■ MATERIAL SHOWN

Lemma wait_ends env n : ∀ h, (busy h ≤ n)%nat → ∃ h', wait_delivered n env h = Done tt h' env ∧ reg h' = reg h ∧ sent h' = sent h.
Proof.
  induction n as [|n IH]; intros h Hb; cbn [wait_delivered].
  - rewrite (surjective_pairing (load ICRLO h)), load_icr by lia. eexists. split; [done|]. apply load_keeps.
  - rewrite (surjective_pairing (load ICRLO h)). destruct (load_keeps ICRLO h) as [E1 E2]. destruct (_ =? 0); [by eexists|].
    destruct (IH (load ICRLO h).2) as (h' & E & R1 & R2); [rewrite load_busy; lia|]. exists h'. split; [done|]. by rewrite R1, R2.
Qed.

(** [lapicw_step] runs one store of a sequence. *)
Ltac lapicw_step :=
  match goal with
  | |- context [bind (lapicw ?i ?v) _ ?env ?h] =>
      let h' := fresh "h" in let E := fresh "E" in let S := fresh "S" in let R := fresh "R" in
      destruct (lapicw_ok i v env h) as (h' & E & S & R); rewrite (bind_done _ _ _ _ _ _ _ E); clear E
  end.
(** [eqbs] evaluates the comparisons of register numbers, [regs] what the
    registers hold after the stores. *)
Ltac eqbs :=
  repeat match goal with |- context [?a =? ?b] => let c := eval vm_compute in (a =? b) in change (a =? b) with c end;
  cbn [andb negb].
Ltac regs := repeat match goal with R : ∀ x, reg ?h x = _ |- context [reg ?h ?c] => rewrite (R c); eqbs end.
Ltac sents := repeat match goal with R : sent ?h = _ |- context [sent ?h] => rewrite R; eqbs end.

(** [lapicinit] ends, and sends one interrupt to all local APICs. *)
Lemma lapicinit_ends env h : ∃ h', lapicinit true env h = Done tt h' env ∧ sent h' = sent h ++ [(0, Z.lor (Z.lor BCAST INIT) LEVEL)] ∧
  reg h' LINT0 = MASKED ∧ reg h' LINT1 = MASKED ∧ reg h' TIMER = Z.lor PERIODIC (T_IRQ0 + IRQ_TIMER) ∧
  reg h' SVR = Z.lor ENABLE (T_IRQ0 + IRQ_SPURIOUS) ∧ reg h' ERROR = T_IRQ0 + IRQ_ERROR ∧ reg h' TPR = 0.
Proof.
  unfold lapicinit. cbn [negb]. do 6 lapicw_step.
  destruct (load_keeps VER h5) as [K1 K2]. rewrite (bind_done _ _ _ _ (load VER h5).1 (load VER h5).2 env) by done.
  set (pc := 4 <=? _). assert (P : ∃ h6, (when pc (lapicw PCINT MASKED)) env (load VER h5).2 = Done tt h6 env ∧ sent h6 = sent h5 ∧
    ∀ x, reg h6 x = if (x =? PCINT) && pc then MASKED else reg h5 x).
  { destruct pc; cbn [when]; [|by eexists; split; [done|]; split; [done|]; intros x; rewrite andb_false_r, K1].
    destruct (lapicw_ok PCINT MASKED env (load VER h5).2) as (h6 & E & S' & R'). exists h6. split; [done|]. split; [by rewrite S', K2|].
    intros x. by rewrite R', K1. }
  destruct P as (h6 & E6 & S6 & R6). rewrite (bind_done _ _ _ _ _ _ _ E6). do 6 lapicw_step. rewrite bind_gets.
  destruct (wait_ends env (busy h12) h12 ltac:(lia)) as (h13 & E13 & R13 & S13). rewrite (bind_done _ _ _ _ _ _ _ E13).
  destruct (lapicw_ok TPR 0 env h13) as (h14 & E14 & S14 & R14). exists h14. split; [done|].
  assert (R13' : ∀ x, reg h13 x = reg h12 x) by (intros x; by rewrite R13). clear R13. regs. split_and!; [|reflexivity..].
  sents. regs. done.
Qed.

(** [lapicstartap] sends the start-up sequence to the CPU, in order. *)
Lemma lapicstartap_sends apicid addr m env h (cpu := u32 (Z.shiftl apicid 24)) :
  ∃ h', lapicstartap apicid addr m env h = Done (warm_reset addr m) h' env ∧
  sent h' = sent h ++ [(cpu, Z.lor (Z.lor INIT LEVEL) ASSERT); (cpu, Z.lor INIT LEVEL);
                       (cpu, Z.lor STARTUP (Z.shiftr addr 12)); (cpu, Z.lor STARTUP (Z.shiftr addr 12))].
Proof.
  unfold lapicstartap, send_startup, microdelay. fold cpu. rewrite bind_ret. do 2 lapicw_step. rewrite bind_ret. lapicw_step. rewrite bind_ret, bind_assoc. lapicw_step.
  rewrite bind_assoc. lapicw_step. rewrite bind_ret, !bind_assoc. lapicw_step. rewrite bind_assoc. lapicw_step. rewrite bind_ret. eexists. split; [done|].
  sents. regs. by rewrite <-!app_assoc.
Qed.
End driver.

(** A local APIC that needs one read to deliver an interrupt: its registers,
    the interrupts sent, and whether one is on its way. *)
Definition apic : Type := (Z → Z) * list (Z * Z) * bool.
#[export] Instance apic_dev : LocalApicDev apic.
Proof.
  refine {| load := λ i (h : apic), (if i =? ICRLO then if h.2 then DELIVS else 0 else h.1.1 i, (h.1, false));
            store := λ i v (h : apic), (if i =? EOI then h.1.1 else <[i := v]> h.1.1,
                                        if i =? ICRLO then h.1.2 ++ [(h.1.1 ICRHI, v)] else h.1.2, (i =? ICRLO) || h.2);
            reg := λ h, h.1.1; sent := λ h, h.1.2; busy := λ h, if h.2 then 1%nat else 0%nat |}; try done.
  - intros i [h []]; done.
  - intros i h Hi. cbn. by rewrite (proj2 (Z.eqb_neq i ICRLO)).
  - intros [h []] Hb; done.
  - intros i v h Hi. cbn. by rewrite (proj2 (Z.eqb_neq i EOI)).
Defined.
End LocalApic.

(** ** The serial port *)
Module Uart.
Definition COM1 : Z := 1016.

(** An 8250: bit 0 of the line status says that a byte has been received, bit
    5 that the transmitter is free; the data register is the divisor while
    bit 7 of the line control register is set.  [io] is the sequence of the
    accesses that the processor has made. *)
Inductive access := In (p : Z) | Out (p v : Z).

Class SerialDev (H : Type) := {
  inb : Z → H → Z * H;
  outb : Z → Z → H → H;
  rx : H → list Z;             (* received, not yet read *)
  tx : H → list Z;             (* sent *)
  delay : H → nat;             (* status reads until the transmitter is free *)
  dlab : H → bool;
  io : H → list access;
  io_in h p : io (inb p h).2 = io h ++ [In p];
  io_out h p v : io (outb p v h) = io h ++ [Out p v];
  rx_bytes h : Forall is_byte (rx h);
  in_status h : (Z.land (inb (COM1 + 5) h).1 1 =? 0) = bool_decide (rx h = []) ∧
    (Z.land (inb (COM1 + 5) h).1 32 =? 0) = negb (delay h =? 0)%nat;
  in_status_next h : let h' := (inb (COM1 + 5) h).2 in rx h' = rx h ∧ tx h' = tx h ∧ delay h' = pred (delay h) ∧ dlab h' = dlab h;
  in_data h : dlab h = false → let h' := (inb COM1 h).2 in
    rx h' = tail (rx h) ∧ tx h' = tx h ∧ delay h' = delay h ∧ dlab h' = false ∧ ∀ c l, rx h = c :: l → (inb COM1 h).1 = c;
  in_iir h : let h' := (inb (COM1 + 2) h).2 in rx h' = rx h ∧ tx h' = tx h ∧ delay h' = delay h ∧ dlab h' = dlab h;
  out_data h c : dlab h = false → delay h = 0%nat →
    tx (outb COM1 c h) = tx h ++ [c] ∧ rx (outb COM1 c h) = rx h ∧ dlab (outb COM1 c h) = false;
  out_divisor h c : dlab h = true →
    tx (outb COM1 c h) = tx h ∧ rx (outb COM1 c h) = rx h ∧ delay (outb COM1 c h) = delay h ∧ dlab (outb COM1 c h) = true;
  out_lcr h v : let h' := outb (COM1 + 3) v h in
    dlab h' = Z.testbit v 7 ∧ tx h' = tx h ∧ rx h' = rx h ∧ delay h' = delay h;
  out_other h p v : p = COM1 + 1 ∨ p = COM1 + 2 ∨ p = COM1 + 4 → let h' := outb p v h in
    dlab h' = dlab h ∧ tx h' = tx h ∧ rx h' = rx h ∧ delay h' = delay h }.

Section driver.
Context {H : Type} `{!SerialDev H}.

Definition microdelay (us : Z) (h : H) : H := h.

(** [for(i = 0; i < 128 && !(inb(COM1+5) & 0x20); i++) microdelay(10);], [n]
    rounds left. *)
Fixpoint wait_tx (n : nat) (h : H) : H :=
  match n with
  | O => h
  | S n =>
      let '(r, h) := inb (COM1 + 5) h in
      if negb (Z.land r 32 =? 0) then h else wait_tx n (microdelay 10 h)
  end.

(** [uart] says whether there is a serial port. *)
Definition uartputc (uart : bool) (c : Z) (h : H) : H :=
  if negb uart then h else outb COM1 (u8 c) (wait_tx 128 h).

Definition uartgetc (uart : bool) (h : H) : Z * H :=
  if negb uart then (-1, h) else
  let '(r, h) := inb (COM1 + 5) h in
  if Z.land r 1 =? 0 then (-1, h) else inb COM1 h.

(** The new value of [uart], the port and the I/O APIC. *)
Definition uartinit {G : Type} `{!IoApic.IoApicDev G} (h : H) (g : G) : bool * H * G :=
  let h := outb (COM1 + 2) 0 h in
  let h := outb (COM1 + 3) 128 h in
  let h := outb (COM1 + 0) (115200 / 9600) h in
  let h := outb (COM1 + 1) 0 h in
  let h := outb (COM1 + 3) 3 h in
  let h := outb (COM1 + 4) 0 h in
  let h := outb (COM1 + 1) 1 h in
  let '(r, h) := inb (COM1 + 5) h in
  if r =? 255 then (false, h, g) else
  let h := (inb (COM1 + 2) h).2 in
  let h := (inb (COM1 + 0) h).2 in
  let g := IoApic.ioapicenable IRQ_COM1 0 g in
  (true, foldl (λ h c, uartputc true c h) h (bytes (String.append "xv6..." nl)), g).

(** The calls of [uartgetc] that the loop of [consoleintr] makes: the bytes
    before the first negative result, [n] at most. *)
Fixpoint uart_drain (n : nat) (uart : bool) (h : H) : list Z * H :=
  match n with
  | O => ([], h)
  | S n =>
      let '(c, h) := uartgetc uart h in
      if c <? 0 then ([], h) else let '(cs, h) := uart_drain n uart h in (c :: cs, h)
  end.

(** [uartintr] with the kernel's state beside the port; the echo of the
    console is in the kernel's state. *)
Definition uartintr (uart : bool) (h : H) : KM H :=
  let '(cs, h) := uart_drain (S (length (rx h))) uart h in
  consoleintr cs ;;
  ret h.

Lemma wait_tx_ok n : ∀ h, (delay h < n)%nat → let h' := wait_tx n h in
  rx h' = rx h ∧ tx h' = tx h ∧ dlab h' = dlab h ∧ delay h' = 0%nat.
Proof.
  induction n as [|n IH]; intros h Hd; [lia|]. cbn [wait_tx]. rewrite (surjective_pairing (inb _ h)).
  destruct (in_status h) as [_ E]. destruct (in_status_next h) as (N1 & N2 & N3 & N4). rewrite E, negb_involutive.
  destruct (Nat.eqb_spec (delay h) 0) as [E0|E0]; [by rewrite N3, E0|].
  destruct (IH (inb (COM1 + 5) h).2) as (I1 & I2 & I3 & I4); [rewrite N3; lia|]. unfold microdelay. rewrite I1, I2, I3, I4. done.
Qed.

(** The byte goes out, after fewer than 128 reads of the status. *)
Lemma uartputc_ok c h : dlab h = false → (delay h < 128)%nat → let h' := uartputc true c h in
  tx h' = tx h ++ [u8 c] ∧ rx h' = rx h ∧ dlab h' = false.
Proof.
  intros Hl Hd. unfold uartputc. cbn [negb]. destruct (wait_tx_ok 128 h Hd) as (W1 & W2 & W3 & W4).
  destruct (out_data (wait_tx 128 h) (u8 c)) as (O1 & O2 & O3); [congruence|done|]. cbv zeta. rewrite O1, O2, O3, W1, W2. done.
Qed.

Lemma uart_drain_ok n : ∀ h, dlab h = false → (length (rx h) < n)%nat →
  ∃ h', uart_drain n true h = (rx h, h') ∧ rx h' = [].
Proof.
  induction n as [|n IH]; intros h Hl Hn; [lia|]. cbn [uart_drain uartgetc negb]. rewrite (surjective_pairing (inb (COM1 + 5) h)).
  destruct (in_status h) as [E _]. destruct (in_status_next h) as (N1 & N2 & N3 & N4). rewrite E. set (h1 := (inb (COM1 + 5) h).2) in *.
  destruct (rx h) as [|c l] eqn:Er.
  - rewrite bool_decide_true by done. cbn. exists h1. by rewrite N1.
  - rewrite bool_decide_false by done. rewrite (surjective_pairing (inb COM1 h1)).
    destruct (in_data h1) as (D1 & D2 & D3 & D4 & D5); [congruence|]. rewrite (D5 c l) by congruence.
    pose proof (rx_bytes h) as B. rewrite Er in B. apply Forall_cons in B as [B _]. unfold is_byte in B. rewrite (proj2 (Z.ltb_ge c 0)) by lia.
    rewrite N1 in D1. cbn [tail] in D1.
    destruct (IH (inb COM1 h1).2 D4) as (h' & E' & I1); [rewrite D1; simpl in Hn; lia|]. rewrite E', D1. by exists h'.
Qed.
End driver.

(** The interrupt handler of the serial port loses nothing: it hands the
    bytes received to the console in order, exactly those, and leaves the
    receiver empty. *)
Theorem uartintr_takes_all {H} `{!SerialDev H} h env s : dlab h = false →
  ∃ h', rx h' = [] ∧
    uartintr true h env s =
      match consoleintr (rx h) env s with
      | Done _ s' env' => Done h' s' env'
      | Panic msg => Panic msg
      | Asleep s' => Asleep s'
      end.
Proof.
  intros Hl. destruct (uart_drain_ok (S (length (rx h))) h Hl ltac:(lia)) as (h' & E & R). exists h'. split; [done|].
  unfold uartintr. rewrite E. unfold bind. by destruct (consoleintr (rx h) env s).
Qed.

■ WHAT IS EXPECTED
What are the lines, exactly as written above, from the line with "(** [for(i = 0;" to the line with "if negb uart then (-1, h) else", both included? Output only those.

■ TASK SOLUTION
(** [for(i = 0; i < 128 && !(inb(COM1+5) & 0x20); i++) microdelay(10);], [n]
    rounds left. *)
Fixpoint wait_tx (n : nat) (h : H) : H :=
  match n with
  | O => h
  | S n =>
      let '(r, h) := inb (COM1 + 5) h in
      if negb (Z.land r 32 =? 0) then h else wait_tx n (microdelay 10 h)
  end.

(** [uart] says whether there is a serial port. *)
Definition uartputc (uart : bool) (c : Z) (h : H) : H :=
  if negb uart then h else outb COM1 (u8 c) (wait_tx 128 h).

Definition uartgetc (uart : bool) (h : H) : Z * H :=
  if negb uart then (-1, h) else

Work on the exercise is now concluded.